そして任務に戻った彼は仲間と今後の自分たちの人生や、今していることも殺戮なのではないかと悩むようになる。
そんな時カールが殺される。
その後ハンスまで殺害された。
この事態にアブネルも恐怖を感じ始めた。
いつ自分は命を狙われてもおかしくないのだ。
極限の精神状態の中、ターゲットを7人殺害することに成功したアブネルはようやく任務を解かれる。
そして久しぶりの妻子との再会を喜んだ。
仕事は終わったがアブネルの心の葛藤や苦痛はこれからだった。
常に誰かに狙われているのではと精神を衰弱させ、殺害を繰り返した罪悪感にさいなまれていくのだ。
映画『ミュンヘン』 感想・評価・レビュー(ネタバレ)
映画『ミュンヘン』について、感想・レビュー・解説・考察です。※ネタバレ含む
スピルバーグの真意
スピルバーグというと子供も大人も楽しめるSFファンタジー映画を想像する人も多いのではないだろうか?

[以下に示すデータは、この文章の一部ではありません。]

(* ===== verification/QrFrame.v ===== *)
(** * Filling the frame

    The frame filler of [C/qrencode-3.4.4/qrencode.c]: the walk over the
    modules that are not part of a function pattern. *)

From stdpp Require Import sorting.
From S2P Require Import Prelude Block QrSpec QrMask.
#[local] Open Scope Z_scope.

(** The frame itself is passed separately: it is shared with the caller. *)
(* @src C/qrencode-3.4.4/qrencode.c:290-297 FrameFiller *)
Record FrameFiller := Filler {
  f_width : Z; f_x : Z; f_y : Z; f_dir : Z; f_bit : Z; f_mqr : bool }.

(* @src C/qrencode-3.4.4/qrencode.c:299-314 FrameFiller_new *)
Definition FrameFiller_new (width : Z) (mqr : bool) : FrameFiller :=
  Filler width (width - 1) (width - 1) (-1) (-1) mqr.

(** The coordinates one step further, with the new direction and bit. *)
(* @src C/qrencode-3.4.4/qrencode.c:326-360 FrameFiller_next *)
Definition filler_step (f : FrameFiller) : FrameFiller :=
  let w := f_width f in
  let '(x, y, bit) :=
    if bool_decide (f_bit f = 0) then (f_x f - 1, f_y f, f_bit f + 1)
    else (f_x f + 1, f_y f + f_dir f, f_bit f - 1) in
  if bool_decide (f_dir f < 0) then
    if bool_decide (y < 0) then
      let x := x - 2 in
      if negb (f_mqr f) && bool_decide (x = 6)
      then Filler w (x - 1) 9 1 bit (f_mqr f)
      else Filler w x 0 1 bit (f_mqr f)
    else Filler w x y (f_dir f) bit (f_mqr f)
  else
    if bool_decide (y = w) then
      let x := x - 2 in
      if negb (f_mqr f) && bool_decide (x = 6)
      then Filler w (x - 1) (w - 1 - 8) (-1) bit (f_mqr f)
      else Filler w x (w - 1) (-1) bit (f_mqr f)
    else Filler w x y (f_dir f) bit (f_mqr f).

(** The position of the next module, [None] where the C code returns NULL (it
    then keeps the old coordinates). The recursion skips function modules. *)
(* @src C/qrencode-3.4.4/qrencode.c:316-371 FrameFiller_next *)
Fixpoint FrameFiller_next (fuel : nat) (frame : block) (f : FrameFiller)
    : outcome (option Z * FrameFiller) :=
  match fuel with
  | O => Fault OutOfFuel
  | S fuel =>
      if bool_decide (f_bit f = -1) then
        Ret (Some (f_y f * f_width f + f_x f),
             Filler (f_width f) (f_x f) (f_y f) (f_dir f) 0 (f_mqr f))
      else
        let f' := filler_step f in
        if bool_decide (f_x f' < 0 \/ f_y f' < 0) then
          Ret (None, Filler (f_width f) (f_x f) (f_y f) (f_dir f') (f_bit f') (f_mqr f))
        else
          let p := f_y f' * f_width f' + f_x f' in
          v ← peek frame p;
          if bool_decide (Z.land v 0x80 <> 0) then FrameFiller_next fuel frame f'
          else Ret (Some p, f')
  end.

(** A call skips at most the modules of the whole frame. *)
Definition filler_fuel (width : Z) : nat := Z.to_nat (width * width).

(** The positions of the next [n] modules. *)
Fixpoint walk (fuel n : nat) (frame : block) (f : FrameFiller) : outcome (list Z) :=
  match n with
  | O => Ret []
  | S n =>
      r ← FrameFiller_next fuel frame f;
      match r.1 with
      | None => Ret []
      | Some p => rest ← walk fuel n frame r.2; Ret (p :: rest)
      end
  end.

(** The modules of a frame that carry data. *)
Definition data_modules (frame : block) : list Z :=
  filter (fun p => Z.land (cell frame p) 0x80 = 0) (seqZ 0 (bsize frame)).

(** The number of modules the code words and the remainder bits need. *)
Definition symbol_bits (version : Z) : Z :=
  words (capacity version) * 8 + QRspec_getRemainder version.

(** *** The walk through every version *)

(** The frame of a version, and the walk through it. *)
Definition frame_of (v : Z) : block :=
  match QRspec_createFrame v with Ret f => f | Fault _ => calloc 0 end.

Definition walk_of (v : Z) : list Z :=
  let w := QRspec_getWidth v in
  match walk (filler_fuel w) (Z.to_nat (symbol_bits v)) (frame_of v) (FrameFiller_new w false) with
  | Ret l => l
  | Fault _ => []
  end.

(** [data_modules], to be evaluated. *)
Definition data_modules_fast (frame : block) : list Z :=
  filter (fun p => Z.land (cell frame p) 0x80 = 0)
    (range_from (Z.to_nat (bsize frame)) 0).

Lemma data_modules_fast_eq frame : 0 <= bsize frame -> data_modules_fast frame = data_modules frame.
Proof. intros. unfold data_modules_fast, data_modules. by rewrite range_from_seqZ, Z2Nat.id. Qed.

Fixpoint zlist_eqb (l k : list Z) : bool :=
  match l, k with
  | [], [] => true
  | a :: l, b :: k => (a =? b) && zlist_eqb l k
  | _, _ => false
  end.

Lemma zlist_eqb_eq l k : zlist_eqb l k = true -> l = k.
Proof.
  revert k. induction l as [|a l IH]; intros [|b k]; simpl; try done.
  intros [Hab Hlk]%andb_true_iff. apply Z.eqb_eq in Hab as ->. f_equal. by apply IH.
Qed.

(** The checks made for each version by evaluation. *)
Definition version_check (v : Z) : bool :=
  let w := QRspec_getWidth v in
  match QRspec_createFrame v with
  | Ret frame =>
      (9 <=? w) && (w <=? 177) && (bsize frame =? w * w) &&
      forallb (fun p => negb (Z.land (cell frame p) 0x80 =? 0)) (format_places w) &&
      match walk (filler_fuel w) (Z.to_nat (symbol_bits v)) frame (FrameFiller_new w false) with
      | Ret l => (Z.of_nat (length l) =? symbol_bits v) &&
                 zlist_eqb (merge_sort Z.le l) (data_modules_fast frame)
      | Fault _ => false
      end
  | Fault _ => false
  end.

Record version_facts (v : Z) (frame : block) (l : list Z) : Prop := {
  vf_frame : QRspec_createFrame v = Ret frame;
  vf_width : 9 <= QRspec_getWidth v <= 177;
  vf_size : bsize frame = QRspec_getWidth v * QRspec_getWidth v;
  vf_walk : walk (filler_fuel (QRspec_getWidth v)) (Z.to_nat (symbol_bits v)) frame
              (FrameFiller_new (QRspec_getWidth v) false) = Ret l;
  vf_length : Z.of_nat (length l) = symbol_bits v;
  vf_perm : l ≡ₚ data_modules frame;
  vf_format : Forall (fun p => Z.land (cell frame p) 0x80 <> 0) (format_places (QRspec_getWidth v)) }.

Lemma version_facts_all v : 1 <= v <= QRSPEC_VERSION_MAX -> exists frame l, version_facts v frame l.
Proof.
  intros Hv.
  assert (H : forallb version_check (seqZ 1 40) = true) by (vm_compute; reflexivity).
  rewrite forallb_forall in H. unfold QRSPEC_VERSION_MAX in Hv.
  specialize (H v ltac:(apply list_elem_of_In, elem_of_seqZ; lia)). unfold version_check in H.
  destruct (QRspec_createFrame v) as [frame|] eqn:Ef; [|done].
  apply andb_true_iff in H as [H Hw]. apply andb_true_iff in H as [H Hf].
  apply andb_true_iff in H as [H Hs]. apply andb_true_iff in H as [H1 H2].
  apply Z.leb_le in H1, H2. apply Z.eqb_eq in Hs.
  destruct (walk _ _ frame _) as [l|] eqn:El; [|done].
  apply andb_true_iff in Hw as [Hl Hp]. apply Z.eqb_eq in Hl. apply zlist_eqb_eq in Hp.
  rewrite data_modules_fast_eq in Hp by nia.
  exists frame, l. constructor; try done.
  - rewrite <- Hp. symmetry. apply merge_sort_Permutation.
  - rewrite forallb_forall in Hf. apply Forall_forall. intros p Hin.
    specialize (Hf p (proj1 (list_elem_of_In _ _) Hin)).
    by apply negb_true_iff, Z.eqb_neq in Hf.
Qed.

Lemma format_places_NoDup v :
  1 <= v <= QRSPEC_VERSION_MAX -> NoDup (format_places (QRspec_getWidth v)).
Proof.
  revert v. apply (for_all_versions (fun v => NoDup (format_places (QRspec_getWidth v)))).
  by vm_compute.
Qed.

(** C29: In every version the frame filler visits, for the code words and the
    remainder bits, every module that is not part of a function pattern
    exactly once and no other: the positions it returns are a permutation of
    the free modules of the frame, so the capacity tables, the function
    patterns and the walk fit together. *)
Theorem filler_visits_every_free_module v :
  1 <= v <= QRSPEC_VERSION_MAX ->
  exists frame l, QRspec_createFrame v = Ret frame /\
    bsize frame = QRspec_getWidth v * QRspec_getWidth v /\
    walk (filler_fuel (QRspec_getWidth v)) (Z.to_nat (symbol_bits v)) frame
      (FrameFiller_new (QRspec_getWidth v) false) = Ret l /\
    l ≡ₚ filter (fun p => Z.land (cell frame p) 0x80 = 0) (seqZ 0 (bsize frame)) /\
    NoDup l /\ Z.of_nat (length l) = words (capacity v) * 8 + QRspec_getRemainder v.
Proof.
  intros Hv. destruct (version_facts_all v Hv) as (frame & l & []). exists frame, l.
  split_and!; try done. rewrite vf_perm0. apply NoDup_filter, NoDup_seqZ.
Qed.

Lemma filler_visits_every_free_module_witness :
  exists frame l, QRspec_createFrame 7 = Ret frame /\ bsize frame = 45 * 45 /\
    walk (filler_fuel 45) (Z.to_nat (symbol_bits 7)) frame (FrameFiller_new 45 false) = Ret l /\
    l ≡ₚ filter (fun p => Z.land (cell frame p) 0x80 = 0) (seqZ 0 (bsize frame)) /\
    NoDup l /\ Z.of_nat (length l) = 196 * 8 + 0.
Proof. apply (filler_visits_every_free_module 7). unfold QRSPEC_VERSION_MAX. lia. Defined.

(** ** Writing along the walk *)

(** One module: the value goes to the next free position. [None] is the exit
    on NULL. *)
(* @src C/qrencode-3.4.4/qrencode.c:507-509 QRcode_encodeMask *)
Definition place_bit (fuel : nat) (v : Z) (st : block * FrameFiller)
    : outcome (option (block * FrameFiller)) :=
  r ← FrameFiller_next fuel st.1 st.2;
  match r.1 with
  | None => Ret None
  | Some p => frame ← poke p v st.1; Ret (Some (frame, r.2))
  end.

Fixpoint place_bits (fuel : nat) (vs : list Z) (st : block * FrameFiller)
    : outcome (option (block * FrameFiller)) :=
  match vs with
  | [] => Ret (Some st)
  | v :: vs =>
      r ← place_bit fuel v st;
      match r with
      | None => Ret None
      | Some st => place_bits fuel vs st
      end
  end.

Lemma place_bits_app fuel vs ws st :
  place_bits fuel (vs ++ ws) st =
  (r ← place_bits fuel vs st;
   match r with None => Ret None | Some st => place_bits fuel ws st end).
Proof.
  revert st. induction vs as [|v vs IH]; intros st; simpl; [done|].
  destruct (place_bit fuel v st) as [[st'|]|]; simpl; [apply IH|done|done].
Qed.

(** Frames with the same function modules. *)
Definition same_functions (f g : block) : Prop :=
  bsize f = bsize g /\
  forall p, 0 <= p < bsize f -> (Z.land (cell f p) 0x80 = 0 <-> Z.land (cell g p) 0x80 = 0).

Lemma next_same_functions fuel f g filler :
  same_functions f g -> FrameFiller_next fuel f filler = FrameFiller_next fuel g filler.
Proof.
  intros [Hs Hc]. revert filler. induction fuel as [|fuel IH]; intros filler; [done|].
  cbn [FrameFiller_next]. case_bool_decide; [done|]. case_bool_decide; [done|].
  set (p := _ + _). unfold peek, in_block. rewrite <- Hs. case_bool_decide; [|done]. run.
  specialize (Hc p ltac:(done)). rewrite IH.
  destruct (decide (Z.land (cell f p) 0x80 = 0)).
  - rewrite !bool_decide_eq_false_2 by tauto. done.
  - rewrite !bool_decide_eq_true_2 by tauto. done.
Qed.

Lemma walk_same_functions fuel n f g filler :
  same_functions f g -> walk fuel n f filler = walk fuel n g filler.
Proof.
  intros Hfg. revert filler. induction n as [|n IH]; intros filler; simpl; [done|].
  rewrite (next_same_functions _ _ _ _ Hfg).
  destruct (FrameFiller_next fuel g filler) as [[[p|] filler']|]; run; [|done|done].
  by rewrite IH.
Qed.

(** Values written along a walk stand where the walk went. *)
Lemma place_bits_walk fuel vs f filler l :
  walk fuel (length vs) f filler = Ret l -> length l = length vs -> NoDup l ->
  Forall (fun p => 0 <= p < bsize f /\ Z.land (cell f p) 0x80 = 0) l ->
  Forall (fun v => Z.land v 0x80 = 0) vs ->
  exists f' filler', place_bits fuel vs (f, filler) = Ret (Some (f', filler')) /\
    bsize f' = bsize f /\
    (forall i p v, l !! i = Some p -> vs !! i = Some v -> cell f' p = v) /\
    forall p, p ∉ l -> cell f' p = cell f p.
Proof.
  revert f filler l. induction vs as [|v vs IH]; intros f filler l Hw Hl Hnd Hall Hv.
  { destruct l; [|done]. exists f, filler. split_and!; try done. }
  cbn [walk length] in Hw. simpl.
  unfold place_bit. cbn [fst snd].
  destruct (FrameFiller_next fuel f filler) as [[[p|] filler1]|]; run; cbn [mbind outcome_bind fst snd] in Hw;
    [|injection Hw as <-; done|done].
  destruct (walk fuel (length vs) f filler1) as [l1|] eqn:Hw1; [|done].
  cbn [mbind outcome_bind] in Hw. apply (inj Ret) in Hw. subst l.
  apply NoDup_cons in Hnd as [Hp Hnd]. apply Forall_cons in Hall as [[Hr Hb] Hall].
  apply Forall_cons in Hv as [Hv0 Hv].
  destruct (poke_ok p v f Hr) as (f1 & -> & Hs1 & Hc1). run.
  assert (Hsf : same_functions f f1).
  { split; [done|]. intros q Hq. rewrite Hc1. case_bool_decide; [subst; tauto|done]. }
  destruct (IH f1 filler1 l1) as (f2 & filler2 & Hpl & Hs2 & Hat & Hother).
  - by rewrite <- (walk_same_functions _ _ _ _ _ Hsf).
  - simpl in Hl. lia.
  - done.
  - eapply Forall_impl; [exact Hall|]. intros q [Hq1 Hq2]. rewrite Hs1. split; [done|].
    by apply (proj2 Hsf).
  - done.
  - exists f2, filler2. split; [done|]. split; [congruence|]. split.
    + intros [|i] q w Hq Hw; simpl in Hq, Hw; [|by eapply Hat].
      simplify_eq. rewrite Hother by done. rewrite Hc1. by rewrite bool_decide_eq_true_2.
    + intros q Hq. apply not_elem_of_cons in Hq as [Hq1 Hq2]. rewrite Hother by done.
      rewrite Hc1. by rewrite bool_decide_eq_false_2.
Qed.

あのワクワクするような世界観は彼のオリジナリティーを表現していて、後世にも残して欲しい名作ばかりである。
しかし彼は、社会派ドラマの映画も制作する。
本作品のようなおもいっきりダークな部分に突っ込むのが特徴で、人間の尊厳や人権問題を問うものが多い。
代表作がシンドラーのリストである。
あの衝撃的な作品はETを制作した同一人物とは思えないほどの意外性を感じた。
だがここで彼はもしかしたら、このようなファンタジー作品を作ることが好きなのかもしれないと思ってしまう。
映画とは娯楽であると同時に社会的な問題を映像化することでも有名。
それを十分にわかっているとしたら、もしかしたら彼はそのような映画を制作するためにファンタジーなどを作り支度金を作っているのではないかとさえ思う。
リアルすぎるシリアス性
本作品はまるで見てきたかのようなリアリズムがこの映画の魅力である。
テロリストへの報復とはいえ、やはりそのために人を殺していくのはいくら国のためであったとしてもやるせなく普通の人間なら精神をきたしていくのもよくわかる。
この作品は殺すこと自体に注目させているわけではなく、あくまで一人の人間にスポットを当てているのだ。
見ている側も考えさせられる作りとなっており、今現在もう一度世界に発信したい作品である。
スピルバーグの思考の実直さを痛感するつくりとなっている。
映画『ミュンヘン』 まとめ
実際にあったブラックセプテンバーの悲劇。
オリンピック中に起こったこの事実は実に悲惨で記憶に残る事件である。
しかしこの面だった事件の裏側に男達の人生がかかっていたことを知る。
そして国のために動かされた被害者がここにも存在するという悲しい事実を浮き彫りにするのだ。
家族がいる昨日まで普通の人間だった彼らが突然殺人者になる。
日本にいると気がつかないこんなことも、実際に世界では起こっているのかもしれない。